Copy out each line containing "Hans" from the entries below.

(Data records)
>>>

Lemma find_inode_empty dev inum l : forall i e, Forall (fun x => i_ref x = 0) l -> find_inode l dev inum i (Some e) = (None, Some e).
Proof using. induction l as [|x l IH]; intros i e H; [done|]. apply Forall_cons_1 in H as [H1 H2]. cbn [find_inode]. rewrite H1. by apply IH. Qed.

(** The root directory gets the first entry of the cache. *)
Lemma namei_root rd cwd f : icache_empty f ->
  exists f', namei rd cwd [47] f = (Ok (Some 0%nat), f') /\ exists x l, icache f' = x :: l /\ i_ref x = 1 /\ i_dev x = ROOTDEV /\ i_inum x = ROOTINO.
Proof using.
  intros (Hl & Hne & HF). destruct f as [sb0 il ic fl0 fp fw fo]. cbn [iclock icache] in *. subst il. destruct ic as [|x l]; [done|].
  apply Forall_cons_1 in HF as [Hx HF]. assert (Hf : find_inode (x :: l) ROOTDEV ROOTINO 0 None = (None, Some 0%nat)) by (cbn [find_inode]; rewrite Hx; by apply find_inode_empty).
  set (f' := mkF sb0 false (set_valid false (set_ref 1 (set_inum ROOTINO (set_dev ROOTDEV x))) :: l) fl0 fp fw fo). exists f'. split; [|by eexists _, l].
  assert (Hi : iget ROOTDEV ROOTINO (mkF sb0 false (x :: l) fl0 fp fw fo) = (Ok 0%nat, f')).
  { unfold iget, acquire_ic, acquire_flag, modify, bind, get, gets. cbn [iclock set_iclock icache]. rewrite Hf. reflexivity. }
  unfold namei, namex. cbn [Z.eqb Pos.eqb]. erewrite bind_ok by (rewrite (bind_ok _ _ _ _ _ Hi); reflexivity). reflexivity.
Qed.

(** The first process: the only one, ready to run [initcode] at address 0. *)
Record first_process (s : Proc.pstate kern) (p : proc) : Prop := mkFirst {
  fp_state : state p = RUNNABLE;
  fp_size : sz p = 4096;
  fp_cwd : cwd p = Some 0%nat;
  fp_tf : tf p = mkTf 0 0 35 35 0 0 27 FL_IF 4096 35;
  fp_ctx : ctx p = mkCtx 0 0 0 0 forkret_addr trapret;
  fp_init : initproc s = Some 0%nat;
}.

Lemma userinit_run s x rest l0 l S :
  ptable s = x :: rest -> state x = UNUSED -> held s = [] -> icache_empty (fsys (env s)) ->
  inv l0 (km (env s)) l S -> NoDup l0 -> Forall (page_ok (kend im)) l0 -> (68 <= length l)%nat ->
  exists s' p I l0' l', @userinit _ (kernel_env im) trapret forkret_addr s = (Ok tt, s')
  /\ ptable s' = p :: rest /\ held s' = [] /\ pid p = nextpid s /\ first_process s' p
  /\ l0 ≡ₚ kstack p :: l0' /\ inv l0' (km (env s')) l' (I :: S) /\ seen I = (pgdir p, 4096)
  /\ forall v, 0 <= v < 4096 -> ubyte (km (env s')) (pgdir p) v = if v <? initcode_size im then memory (km (env s)) (initcode im + v) else 0.
Proof using Hend Hdata Hsize Hinit.
  intros Ht Hx Hh Hic HI Hn Hp Hlen. destruct l as [|ks l1]; [cbn in Hlen; lia|]. cbn [length] in Hlen.
  destruct (inv_take (kend im) (kdata im) Hend l0 _ ks l1 S HI Hn) as (k1 & l0' & Hka & Hks & Hm1 & _ & HP1 & Hn1 & HI1).
  assert (Hp1 : Forall (page_ok (kend im)) l0') by (rewrite HP1 in Hp; by apply Forall_cons_1 in Hp as [_ Hp]).
  destruct (setup_enough (kend im) (kdata im) Hend Hdata l0' k1 l1 S HI1 Hn1 Hp1 ltac:(lia)) as (k2 & l2 & s0 & Hset & Hd & Hz & HI2 & Hl2 & Hm2).
  destruct (init_step (kend im) (kdata im) Hend Hdata l0' k2 l2 s0 S (initcode im) (initcode_size im) HI2 Hn1 Hp1 Hz ltac:(lia) Hsize Hinit) as (k3 & l3 & I & Hin & HI3 & Hsn & Hub & Hm3).
  destruct (namei_root (dev_read im) 0 _ Hic) as (f' & Hnm & _).
  set (e1 := set_km k1 (env s)). set (e2 := set_km k2 e1). set (e3 := set_km k3 e2).
  destruct (@userinit_env _ (kernel_env im) trapret forkret_addr s x rest ks (as_dir s0) (Some 0%nat) e1 e2 e3 (set_fsys f' e3) Ht Hx Hh)
    as (s' & p & Hrun & Hpt & Hh' & Hi & He & Hst & Hpid & Hpd & Hkp & Hsz & Hcwd & Htf & Hctx).
  - cbn; unfold onmem, zoom; by rewrite Hka.
  - done.
  - cbn; unfold onmem, zoom. cbn [km e1 set_km]. by rewrite Hset.
  - done.
  - cbn; unfold onmem, zoom. cbn [km e1 e2 set_km]. by rewrite Hin.
  - cbn; unfold onfs, zoom. cbn [fsys e1 e2 e3 set_km]. by rewrite Hnm.
  - exists s', p, I, l0', l3. rewrite Hpd, Hkp, He. change (km (set_fsys f' e3)) with k3. do 4 (split; [done|]). split; [by split|]. do 3 (split; [done|]).
    intros v Hv. rewrite Hub by exact Hv. destruct (Z.ltb_spec v (initcode_size im)); [|done]. rewrite Hm2, Hm1 by lia. done.
Qed.
End First.

(** ** Devices *)

Lemma each_uartputc l : forall s, exists s', each uartputc l s = (Ok tt, s') /\ irqs s' = irqs s.
Proof.
  induction l as [|c l IH]; intros s; cbn [each]; [by exists s|]. destruct (uartputc_run c s) as (s1 & Hrun & (E & _) & _).
  rewrite (bind_ok _ _ _ _ _ Hrun). destruct (IH s1) as (s2 & Hrun2 & E2). exists s2. split; [done|]. rewrite E2, E. by destruct s.
Qed.

(** The serial port's interrupt is asked for when there is one. *)
Lemma uartinit_run s : exists s' l, uartinit s = (Ok tt, s') /\ irqs s' = irqs s ++ l /\ (l = [] \/ l = [(IRQ_COM1, 0)]).
Proof.
  unfold uartinit, out_com. rewrite !modify_then. set (t := set_com1 _ _). assert (Ht : irqs t = irqs s) by by destruct s.
  assert (Hr : in_lsr t = (Ok 0xFF, t) \/ exists r t', in_lsr t = (Ok r, t') /\ r <> 0xFF /\ irqs t' = irqs t).
  { unfold in_lsr. mrun. destruct (com_absent (com1 t)); [by left|right]. eexists _, _. split; [reflexivity|]. split; [|by destruct t].
    destruct (hd true (com_tx (com1 t))), (com_in (com1 t)); discriminate. }
  destruct Hr as [Hr|(r & t1 & Hr & Hne & Ht1)]; rewrite (bind_ok _ _ _ _ _ Hr).
  { exists t, []. split; [done|]. split; [by rewrite app_nil_r|by left]. }
  rewrite (proj2 (Z.eqb_neq _ _) Hne), modify_then. set (t2 := set_uart true t1).
  assert (Hc : exists c t3, in_com t2 = (Ok c, t3) /\ irqs t3 = irqs t2) by (unfold in_com; mrun; destruct (com_in (com1 t2)); eexists _, _; split; [reflexivity|done|reflexivity|by destruct t2]).
  destruct Hc as (c & t3 & Hc & Ht3). rewrite (bind_ok _ _ _ _ _ Hc). unfold Console.ioapicenable. rewrite modify_then. set (t4 := set_irqs _ t3).
  destruct (each_uartputc (text "xv6..." ++ [10]) t4) as (s' & Hrun & E). exists s', [(IRQ_COM1, 0)]. split; [exact Hrun|]. split; [|by right].
  rewrite E. change (irqs t4) with (irqs t3 ++ [(IRQ_COM1, 0)]). change (irqs t2) with (irqs t1) in Ht3. congruence.
Qed.

Lemma probe1_run n : forall s, exists b, probe1 n s = (Ok tt, set_havedisk1 b s).
Proof.
  induction n as [|n IH]; intros s; cbn [probe1]; [exists (havedisk1 s); by destruct s|]. rewrite gets_then. destruct (negb _); [by exists true|apply IH].
Qed.

Lemma ideinit_run n s : inflight (hw s) = None -> exists s', ideinit n s = (Ok tt, s') /\ ide_irqs s' = ide_irqs s ++ [(IRQ_IDE, n - 1)] /\ bc s' = bc s.
Proof.
  intros Hi. unfold ideinit. rewrite !modify_then. set (t := set_ide_irqs _ _).
  assert (Hw : idewait false t = (Ok 0, t)) by (unfold idewait, ata_status; mrun; change (hw t) with (hw s); rewrite Hi; by destruct (failed (hw s))).
  rewrite (bind_ok _ _ _ _ _ Hw). unfold Ide.outb. rewrite modify_then. match goal with |- context [bind (probe1 ?n) _ ?u] => destruct (probe1_run n u) as (b & Hp) end.
  rewrite (bind_ok _ _ _ _ _ Hp). eexists. split; [reflexivity|]. by destruct s.
Qed.

Lemma enable_one s irq cpu : 0 <= irq < 224 -> 0 <= cpu < 256 ->
  exists s', enable [(irq, cpu)] s = (Ok tt, s') /\ forall j, routed s' j = if j =? irq then Some (T_IRQ0 + irq, cpu) else routed s j.
Proof.
  intros Hi Hc. destruct (ioapicenable_run s irq cpu Hi Hc) as (s' & Hrun & H). exists s'. split; [|done]. cbn [enable]. by rewrite (bind_ok _ _ _ _ _ Hrun).
Qed.

(** A device routine that asks for the interrupts [l]. *)
Lemma on_cons_run {A} (m : M cons A) s a c l io : m (s_cons s) = (Ok a, c) -> irqs c = irqs (s_cons s) ++ l -> enable l (s_io s) = (Ok tt, io) ->
  on_cons m s = (Ok a, set_io io (set_cons c s)).
Proof.
  intros Hm Hc He. unfold on_cons. rewrite gets_then. erewrite bind_ok by (unfold zoom; rewrite Hm; reflexivity). rewrite gets_then. cbn [set_cons s_cons]. rewrite Hc, drop_app_length.
  erewrite bind_ok by (unfold on_io, zoom; cbn [set_cons s_io]; rewrite He; reflexivity). reflexivity.
Qed.

Lemma on_ide_run {A} (m : M ide A) s a c l io : m (s_ide s) = (Ok a, c) -> ide_irqs c = ide_irqs (s_ide s) ++ l -> enable l (s_io s) = (Ok tt, io) ->
  on_ide m s = (Ok a, set_io io (set_ide c s)).
Proof.
  intros Hm Hc He. unfold on_ide. rewrite gets_then. erewrite bind_ok by (unfold zoom; rewrite Hm; reflexivity). rewrite gets_then. cbn [set_ide s_ide]. rewrite Hc, drop_app_length.
  erewrite bind_ok by (unfold on_io, zoom; cbn [set_ide s_io]; rewrite He; reflexivity). reflexivity.
Qed.

(** ** The other processors *)

Lemma others_count n : length (filter (fun j => j <> 0%nat) (seq 0 n)) = (n - 1)%nat.
Proof.
  assert (H : forall n i, (0 < i)%nat -> length (filter (fun j => j <> 0%nat) (seq i n)) = n).
  { clear n. induction n as [|n IH]; intros i Hi; [done|]. cbn [seq]. rewrite filter_cons_True by lia. cbn. by rewrite IH by lia. }
  destruct n as [|n]; [done|]. cbn [seq]. rewrite filter_cons_False by (by intros []). rewrite H; lia.
Qed.

(** [startothers] takes a page for the stack of each of them. *)
Lemma startothers_inv kend data other_start other_size mpenter pgdir delay answers fuel ids l0 l S b :
  KERNLINK <= kend -> 0 <= mpenter < 2 ^ 32 -> 0 <= other_size <= 4096 -> vm_inv kend data l0 (bkm b) l S -> NoDup l0 ->
  Forall (fun a => 0 <= a < 256) ids -> (length ids <= length l)%nat -> (forall j, (answers j + 2 <= fuel)%nat) ->
  exists b' stacks l0', startothers other_start other_size mpenter pgdir delay answers fuel 0 ids b = (Ok tt, b')
  /\ l0 ≡ₚ stacks ++ l0' /\ NoDup l0' /\ vm_inv kend data l0' (bkm b') (drop (length stacks) l) S /\ length stacks = (length ids - 1)%nat
  /\ (forall j, (0 < j < length ids)%nat -> bstarted b' j = true) /\ (forall x, KERNLINK <= x -> memory (bkm b') x = memory (bkm b) x).
Proof.
  intros Hend Hm Hsz HI Hn Hids Hlen Hans. unfold startothers.
  set (b1 := mkBsp (set_memory (memmove (memory (bkm b)) ap_code other_start other_size) (bkm b)) (blap b) (bstarted b)).
  assert (Hm1 : forall x, KERNLINK <= x -> memory (bkm b1) x = memory (bkm b) x).
  { intros x Hx. cbn. rewrite memmove_copied by lia. unfold copied. change ap_code with 0x80007000. unfold KERNLINK, KERNBASE, EXTMEM in Hx. zcases; cbn [andb]; done || lia. }
  assert (HI1 : vm_inv kend data l0 (bkm b1) l S) by (apply (inv_low kend data l0 (bkm b)); [done|done|done|done|intros x Hx; apply Hm1; lia]).
  destruct (startothers_loop_run kend mpenter pgdir delay answers fuel 0 Hend Hm ids 0 b1 l (vi_free _ _ _ _ _ _ HI1) Hids Hlen Hans) as (b' & u & Hrun & Hk' & Hu & Hst & _ & Hmem & Hul).
  rewrite others_count in Hul.
  assert (Hm2 : forall x, KERNLINK <= x -> memory (bkm b') x = memory (bkm b1) x).
  { intros x Hx. apply Hmem. unfold launch_area. unfold KERNLINK, KERNBASE, EXTMEM in Hx. lia. }
  set (l0' := drop (length u) l ++ owns S). assert (HP : l0 ≡ₚ u ++ l0').
  { rewrite <- (vi_conserved _ _ _ _ _ _ HI). unfold l0'. rewrite app_assoc. rewrite Hu at 1. by rewrite take_drop. }
  assert (Hn' : NoDup l0') by (rewrite HP in Hn; by apply NoDup_app in Hn as (_ & _ & Hn)).
  exists b', u, l0'. split; [exact Hrun|]. do 2 (split; [done|]). split; [|split; [done|split; [intros j Hj; apply Hst; lia|intros x Hx; by rewrite Hm2, Hm1]]].
  apply (inv_frame kend data l0 (bkm b1) l S); try done. intros q x Hq Hx. apply Hm2. pose proof (owns_pages kend data _ _ _ _ HI1) as HF. rewrite Forall_forall in HF.
  destruct (HF q Hq) as (_ & Hge & _). unfold in_page in Hx. lia.
Qed.

(** ** The whole of [main] *)

Section Booting.
Context (im : image) (gdt_addr idt_addr trapret forkret_addr : Z) (vectors : nat -> Z).
Context (other_start other_size mpenter_addr pgdir_addr : Z) (delay : Z -> nat) (answers : nat -> nat) (fuel : nat).
Abbreviation top := (Kalloc.P2V (4 * 1024 * 1024)).
Abbreviation boot := (main im gdt_addr idt_addr trapret forkret_addr vectors other_start other_size mpenter_addr pgdir_addr delay answers fuel).

(** What the linker promises: the kernel leaves at least 73 pages below 4 megabytes, and
    the code of the first process lies in it. *)
Record linked : Prop := mkLinked {
  ln_end : KERNLINK <= kend im /\ kend im + 74 * 4096 <= top;
  ln_data : kdata im mod 4096 = 0 /\ KERNLINK < kdata im < KERNBASE + PHYSTOP;
  ln_init : KERNLINK <= initcode im /\ initcode im + initcode_size im <= kend im /\ 0 <= initcode_size im < 4096;
  ln_other : 0 <= other_size <= 4096;
  ln_addrs : 0 <= mpenter_addr < 2 ^ 32 /\ 0 <= gdt_addr < 2 ^ 32 /\ 0 <= idt_addr < 2 ^ 32;
}.

(** The machine when [main] starts: zeroed data, idle devices, a table of processors. *)
Record power_on (s : sys) (mp : mpstate) : Prop := mkPowerOn {
  po_free : freelist (kmem_of s) = 0;
  po_procs : ptable (s_ps s) = replicate NPROC proc_zero;
  po_held : held (s_ps s) = [];
  po_inodes : icache_empty (fsys (env (s_ps s)));
  po_gdt : length (gdt (c_segs (s_cpu s))) = NSEGS;
  po_mp : mpinit fuel (s_mp s) = (Ok tt, mp);
  po_cpus : 1 <= ncpu mp <= NCPU /\ length (apicids mp) = Z.to_nat NCPU /\ Forall (fun a => 0 <= a < 256) (apicids mp);
  po_ioapic : IRQ_IDE <= Z.land (Z.shiftr (io_ver (s_io s)) 16) 255;
  po_bufs : cold (bc (s_ide s));
  po_disk : inflight (hw (s_ide s)) = None;
  po_delay : (delay (BCAST + INIT + LEVEL) < fuel)%nat;
  po_answers : forall j, (answers j + 2 <= fuel)%nat;
}.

<<<

PROBLEM SOLUTION:
  intros Hend Hm Hsz HI Hn Hids Hlen Hans. unfold startothers.
  destruct (startothers_loop_run kend mpenter pgdir delay answers fuel 0 Hend Hm ids 0 b1 l (vi_free _ _ _ _ _ _ HI1) Hids Hlen Hans) as (b' & u & Hrun & Hk' & Hu & Hst & _ & Hmem & Hul).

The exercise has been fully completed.